In this context, “alternative” music made by white, male Britons has regressed in the decades since, with no-one – including, for example, their fellow headliners at T – willing to wear their heart on their sleeve as The Stone Roses once did. We can blame Oasis for that, a group many considered to be The Stone Roses’ spiritual descendants, but whose overriding lyrical position seemed to be that personal acquisition is a good thing (see: Cigarettes and Alcohol). Brown, Squire et al would not, it’s certain, have ever accepted an invite to 10 Downing Street or spoken with approval of Margaret Thatcher as Noel Gallagher did.

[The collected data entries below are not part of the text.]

Lemma put_sealed_lookup acc m sid r :
  put_sealed acc m !! sid = Some r ->
  (exists s k, (sid, s, k) ∈ acc /\ r = Sealed s) \/
  (m !! sid = Some r /\ forall s k, (sid, s, k) ∉ acc).
Proof.
  unfold put_sealed. revert m. induction acc as [|[[sid' s] k] acc IH]; intros m; simpl.
  { intros Hr. right. split; [done|]. set_solver. }
  intros [(s' & k' & Hin & ->)|[Hr Hno]]%IH; [left; exists s', k'; set_solver|].
  destruct (decide (sid = sid')) as [->|Hne].
  - rewrite lookup_insert_eq in Hr. injection Hr as <-. left. exists s, k. split; [left|done].
  - rewrite lookup_insert_ne in Hr by done. right. split; [done|]. set_solver.
Qed.

Lemma entries_elem {A} (m : gmap string A) sid a : (sid, a) ∈ entries m <-> m !! sid = Some a.
Proof. unfold entries. rewrite sort_cmp_perm. apply elem_of_map_to_list. Qed.

(** With every record sealed, and the lock record: the disk of a locked device. *)
Lemma enrolled_disk key f record d acc token :
  disk_open d -> sealed_all key (entries (d_keys d)) acc -> wraps key f -> lr_factors record = [f] ->
  (forall t r, token = Some (t, r) -> open_token key r = Ok t) ->
  let d1 := put_keys (put_sealed acc) d in
  let d2 := match token with Some (_, r) => put_lockToken (Some r) d1 | None => d1 end in
  disk_locked key record (put_lock (Some record) d2).
Proof.
  intros [Hk Ht] [H1 H2] Hw Hf Htok d1 d2. split.
  - by rewrite Hf.
  - rewrite Hf. by intros f' ->%list_elem_of_singleton.
  - assert (d_keys (put_lock (Some record) d2) = put_sealed acc (d_keys d)) as ->
      by (by destruct token as [[]|]).
    intros sid r [(s & k & Hin & ->)|[Hr Hno]]%put_sealed_lookup.
    + destruct (H1 _ _ _ Hin). eauto.
    + destruct r as [k|s]; [|by specialize (Hk _ _ Hr)].
      destruct (H2 sid k) as [s Hs]; [by apply entries_elem|]. by destruct (Hno s k).
  - intros r. destruct token as [[t r']|]; simpl; [|by rewrite Ht].
    intros [= <-]. eauto.
Qed.

Lemma gentle_cache_all acc : gentle (cache_all acc).
Proof. unfold cache_all. gentle. Qed.

Lemma alone_cache_all faults acc Q e :
  ok_disk e -> (forall e', mild e e' -> e_disk e' = e_disk e -> Q e' (Ok tt)) ->
  alone faults (cache_all acc) Q e.
Proof.
  intros HC HQ. unfold cache_all.
  apply (wp_loop _ _ _ _ (fun _ _ e' => mild e e' /\ e_disk e' = e_disk e)).
  - intros [[sid s] k] l acc' e1 [Hm Hd]. apply wpd_bind, wp_new_keys. intros t refs Ha.
    pose proof (new_keys_mild _ _ _ _ Ha) as Hm1. assert (ok_disk e1) as HC1 by (unfold ok_disk; by rewrite Hd).
    split; [done|]. next. apply wp_modify; [done|]. split; [|done]. etrans; [done|]. etrans; [done|]. by split.
  - intros [] e' [Hm Hd]. by apply HQ.
  - done.
Qed.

In a world where Gary Barlow is a political pop musician, then, it’s both the right time for The Stone Roses to come back and cause for real excitement that Heaton Park was such a triumph, the mass singalong of Made of Stone’s central lyric “don’t these times / fill your eyes?” being the kind of transcendent experience which causes you to look into the eyes of those around you to see whether they feel it too.

Amidst the music, however, there was another moment which brought a tear to the eye. Spotting a crush developing at the front of the stage, Brown paused until all those involved were able to right themselves. “If you see anyone fall down, pick ’em up,” he implored. “That’s what we do here.” In case his band need to reaffirm their mission statement after all these years, there it is.

• The Stone Roses headline T in the Park on Saturday night.